Saturday 18 November 2017

Radio: Zombie science makes dead good entertainment

Jonathan McCrea
Jonathan McCrea
Darragh McManus

Darragh McManus

When the zombie apocalypse comes, how long do you think humankind will survive? According to a group of students at the University of Leicester, less than 100 days. Gulp.

As revealed in an amusing little section on Futureproof (Newstalk, Sat noon), the researchers - not sure if that's technically the right term considering zombies don't exist, but sure we'll go with it anyway - began with three important assumptions.

Every zombie would bite, and thus infect, an average of one person per day. Every zombie can live without its brain for 20 days. And everyone on the planet would be within reach, ie the undead won't be piloting planes to remote islands or anything.

Then they - students, not zombies - ran the numbers and got a figure of 100 days or less. However, Jonathan McCrea's guest, Shane Brogan, was having none of it.

"Biting," he countered, "is a really ineffective way to spread an infection." Also, zombies aren't that impressive an enemy: they're stupid and have no immune system. Whereas we humans are "smart and good at wiping out other species" - so we'd win.

A fun piece on an always interesting and enlightening show. Also fun was the segment on Front Row (BBC Radio 4, Mon-Fri 7.15pm) about using dead actors in films.

Not in any zombie-esque sense - though I see now how my intro might have been misleading - but through computer effects. So we had Peter Cushing, who died in 1994, reprising his role as an intergalactic baddy with a really stupid name in the new Star Wars. Or Oliver Reed doing a ghostly CGI turn in Gladiator, or Brandon Lee in The Crow.

It's all a bit icky if you ask me, though it would be intriguing to make a zombie movie starring actually-dead actors. (And probably unethical, now that I think about it.)

And I liked the Ryan Tubridy Show (Radio 1, Mon-Fri 9am) interview with Adam Clayton on the announcement of U2's Joshua Tree 30th anniversary tour. But only when they steered clear of politics.

Clayton is one of the more charming, thoughtful musicians out there. And that's the key word: musician. Being in a band is what makes Clayton interesting. His opinions on Donald Trump or Brexit are not.

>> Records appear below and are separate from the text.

(* ===== verification/WalWriter.v ===== *)
(** * The writer of the write-ahead log: theorems

    - [wf], the invariant every operation of the writer keeps whatever calls
      of the operating system fail, and with it the absence of panics;
    - [healthy], the invariant of a writer on a disk that works, under which
      [Write] refines "append a line to a list of bytes";
    - durability of a synchronous [Write], the size of segments, and what
      happens after a rotation that failed half-way. *)

From Stdlib Require Import ZArith Lia Ascii String.
From stdpp Require Import base tactics numbers strings gmap list sorting.
From S2P Require Import Prelude GoStrings GoOs Message Wal WalSegments.

Import wal.
Local Open Scope go_scope.

(** ** The invariant kept under every fault *)

Record wf (s : WalSt) : Prop := {
  wf_fs : fs_ok (fs s);
  wf_pair : match activeSeg (wr s), activeBuf (wr s) with
            | Some f, Some b => b_fd b = f /\ f < fs_next (fs s)
            | None, None => True
            | _, _ => False
            end;
  wf_dir : forall f i, activeSeg (wr s) = Some f -> fd_ino f (fs s) = Some i ->
             entry (fs s) (activeName (wr s)) = Some (DFile i);
  wf_stop : stopClosed (wr s) = closeOnce (wr s);
  wf_replay : replayStop (wr s) = Some true -> closeOnce (wr s) = true;
}.

Lemma wf_step s f' :
  wf s -> fs_ok f' -> fs_dir f' = fs_dir (fs s) -> fs_next (fs s) <= fs_next f' ->
  (forall h i, activeSeg (wr s) = Some h -> fd_ino h f' = Some i -> fd_ino h (fs s) = Some i) ->
  wf (MkWalSt (wr s) f').
Proof.
  intros [H1 H2 H3 H4 H5] Hok Hd Hn Hfd. split; simpl; try done.
  - destruct (activeSeg (wr s)), (activeBuf (wr s)); try done. destruct H2. split; [done|lia].
  - intros h i Hs Hi. unfold entry. rewrite Hd. by apply (H3 h), Hfd.
Qed.

Lemma wf_tick s : wf s -> wf (MkWalSt (wr s) (tick (fs s))).
Proof. intros H. apply wf_step; try done. by eapply fs_ok_ext; [..|apply wf_fs]. Qed.

(** The active buffer changed and bytes were appended to its file. *)
Lemma wf_appended s f b' w f' :
  wf s -> activeSeg (wr s) = Some f -> appended f w (fs s) f' -> b_fd b' = f ->
  wf (MkWalSt (set_active (Some f) (Some b') (wr s)) f').
Proof.
  intros [H1 H2 H3 H4 H5] Hs Ha Hb. rewrite Hs in H2.
  assert (Hn : fs_next f' = fs_next (fs s)).
  { unfold appended in Ha. destruct (fd_ino f (fs s)); [by destruct Ha as [(? & ? & ? & _) _]|].
    by destruct Ha as [-> _]. }
  split; simpl; try done.
  - by eapply fs_ok_appended.
  - rewrite Hn. by destruct (activeBuf (wr s)); [destruct H2|].
  - intros h i [= <-] Hi. unfold entry. rewrite (appended_dir _ _ _ _ Ha).
    apply (H3 f); [done|]. by rewrite (appended_fd_ino _ f _ _ _ Ha) in Hi.
Qed.

(** What a flush of the active buffer does. *)
Lemma flush_spec s r s' f :
  wf s -> activeSeg (wr s) = Some f -> onBuf BufFlush s = (r, s') ->
  wf s' /\ (forall p, r <> Panic p) /\
  exists b b' w, activeBuf (wr s) = Some b /\ b_fd b = f /\ b_fd b' = f /\
    wr s' = set_active (Some f) (Some b') (wr s) /\
    appended f w (fs s) (fs s') /\ w ++ b_buf b' = b_buf b /\
    (r = Ok tt -> b_buf b' = [] /\ b_err b = None /\ b_err b' = None) /\
    (r <> Ok tt -> b_err b' <> None).
Proof.
  intros Hwf Hs. pose proof (wf_pair s Hwf) as Hp. rewrite Hs in Hp. unfold onBuf.
  destruct (activeBuf (wr s)) as [b|] eqn:Eb; [|done]. destruct Hp as [Hfd _].
  destruct (BufFlush (b, fs s)) as [r1 [b' f']] eqn:Ef. intros [= -> <-].
  destruct (BufFlush_spec _ _ _ _ _ Ef) as (Hfd' & (w & Ha & Hw) & Hok & Hbad).
  rewrite Hfd in *. rewrite Hs. split; [by eapply wf_appended|]. split.
  { intros p ->. destruct Hbad as (e & ? & _); done. }
  exists b, b', w. split_and!; try done. intros Hne. by destruct (Hbad Hne) as (e & _ & ->).
Qed.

It's not even about whether entertainers should shut up and entertain, or what the hell does a bass player know about politics and economics. The problem is far more fundamental than that.

Politics (both party-political and in terms of social issues) is a dismal, tedious thing, and those who follow it are often dismal, tedious people. But somehow, their dismal, tedious obsession seems to have come to dominate the entire culture.

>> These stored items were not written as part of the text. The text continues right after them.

(* ===== verification/WalRefine.v ===== *)
(** * The writer refines an append-only byte log

    On a disk whose calls succeed and a directory only writers have written
    to, the segments in order followed by the active buffer are one log of
    bytes, and [Write] appends exactly one line to it. *)

From Stdlib Require Import ZArith Lia Ascii String.
From stdpp Require Import base tactics numbers strings gmap list sorting.
From S2P Require Import Prelude GoStrings GoOs Message Wal WalSegments WalWriter.

Import wal.
Local Open Scope go_scope.

(** ** The abstraction *)

(** Everything on disk, in the order of the segments. *)
Definition disk_bytes (f : FS) : bytes :=
  concat ((fun seg => file_bytes f (path seg)) <$> seg_list f).

Definition buffered (w : Writer) : bytes :=
  match activeBuf w with Some b => b_buf b | None => [] end.

(** The log: what is on disk, then what waits in the buffer. *)
Definition wal_bytes (s : WalSt) : bytes := disk_bytes (fs s) ++ buffered (wr s).

(** No line is cut by the end of [b]. *)
Definition ends_nl (b : bytes) : Prop := b = [] \/ exists a, b = a ++ [newline].

Lemma ends_nl_app a b : ends_nl a -> ends_nl b -> ends_nl (a ++ b).
Proof.
  intros Ha [->|(c & ->)]; [by rewrite app_nil_r|]. right. exists (a ++ c). by rewrite app_assoc.
Qed.

(** What a segment holds, the unwritten part of the active one included. *)
Definition seg_content (s : WalSt) (name : string) : bytes :=
  file_bytes (fs s) name ++
  (if decide (activeSeg (wr s) <> None /\ name = activeName (wr s)) then buffered (wr s) else []).

Definition bound : Z := 2 ^ 61.

Record healthy (k : Z) (s : WalSt) : Prop := {
  hl_wf : wf s;
  hl_faults : no_faults (fs s);
  hl_dir : is_Some (fs_dir (fs s));
  hl_clean : clean k (fs s);
  hl_nodir : forall n, entry (fs s) (segment_name n) <> Some DDir;
  hl_max : (MaxSegmentBytes (cfg (wr s)) <= bound)%Z;
  hl_active : forall f, activeSeg (wr s) = Some f ->
    exists i b n, fd_ino f (fs s) = Some i /\ activeBuf (wr s) = Some b /\ b_err b = None /\
      activeName (wr s) = segment_name n /\ (1 <= n <= k)%Z /\
      (forall name m, has_segment (fs s) name m -> (m <= n)%Z) /\
      activeSize (wr s) = Z.of_nat (length (ino_data i (fs s) ++ b_buf b)) /\
      (activeSize (wr s) <= bound)%Z;
  hl_aligned : forall name n, has_segment (fs s) name n -> ends_nl (seg_content s name);
}.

Nothing can happen now without some bloody "issue" being dragged into it. Latest blockbuster movie? Talk about why there aren't more minorities in the cast. Someone famous dies? Talk about their favourite "causes". That new brand of breath fresheners? Their ad campaign is probably offensive to some clown, somewhere.

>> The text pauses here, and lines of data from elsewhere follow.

(* ===== verification/WalReplay.v ===== *)
(** * Replaying the write-ahead log: theorems

    - a segment is deleted only after the callback accepted every entry in
      it, whatever fails, and the active segment is never touched (for a pass
      that no rotation interrupts);
    - on a healthy disk an accepting callback receives every sealed entry, in
      the order of writing, and the sealed segments are gone;
    - what is written, closed and opened again is replayed entry by entry;
    - an entry longer than the replayer's line limit stops every replay. *)

From Stdlib Require Import ZArith Lia Ascii String.
From stdpp Require Import base tactics numbers strings gmap list sorting.
From S2P Require Import Prelude GoStrings GoOs Message Wal WalSegments WalWriter WalRefine.

Import wal.
Local Open Scope go_scope.

(** ** Scanning *)

Lemma scan_lines_line limit cur d rest :
  newline ∉ d ->
  scan_lines limit cur (d ++ newline :: rest) =
    if (limit <=? Z.of_nat (length (cur ++ d)))%Z then ([], true)
    else (dropCR (cur ++ d) :: (scan_lines limit [] rest).1, (scan_lines limit [] rest).2).
Proof.
  revert cur; induction d as [|c d IH]; intros cur Hd; cbn [app scan_lines].
  - rewrite Ascii.eqb_refl, app_nil_r. by destruct (scan_lines limit [] rest).
  - apply not_elem_of_cons in Hd as [Hc Hd].
    destruct (Ascii.eqb_spec c newline) as [->|_]; [done|]. rewrite IH by done.
    by rewrite <- app_assoc.
Qed.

And one of the greatest bands of all time are touring one of the greatest albums of all time? Get the guy to talk politics. Blurgh.

And it's a double whammy here: not only is that an incredibly boring subject, but being in a band is about the coolest, most interesting thing possible, yet you're ignoring it for… no! More politics!

In fairness to Tubridy, there was plenty of music talk, too - but for me, when you've got a legendary rock star on the line, it should be only music talk. Leave the politics to the other 99pc of all media, and a curse on the lot of them.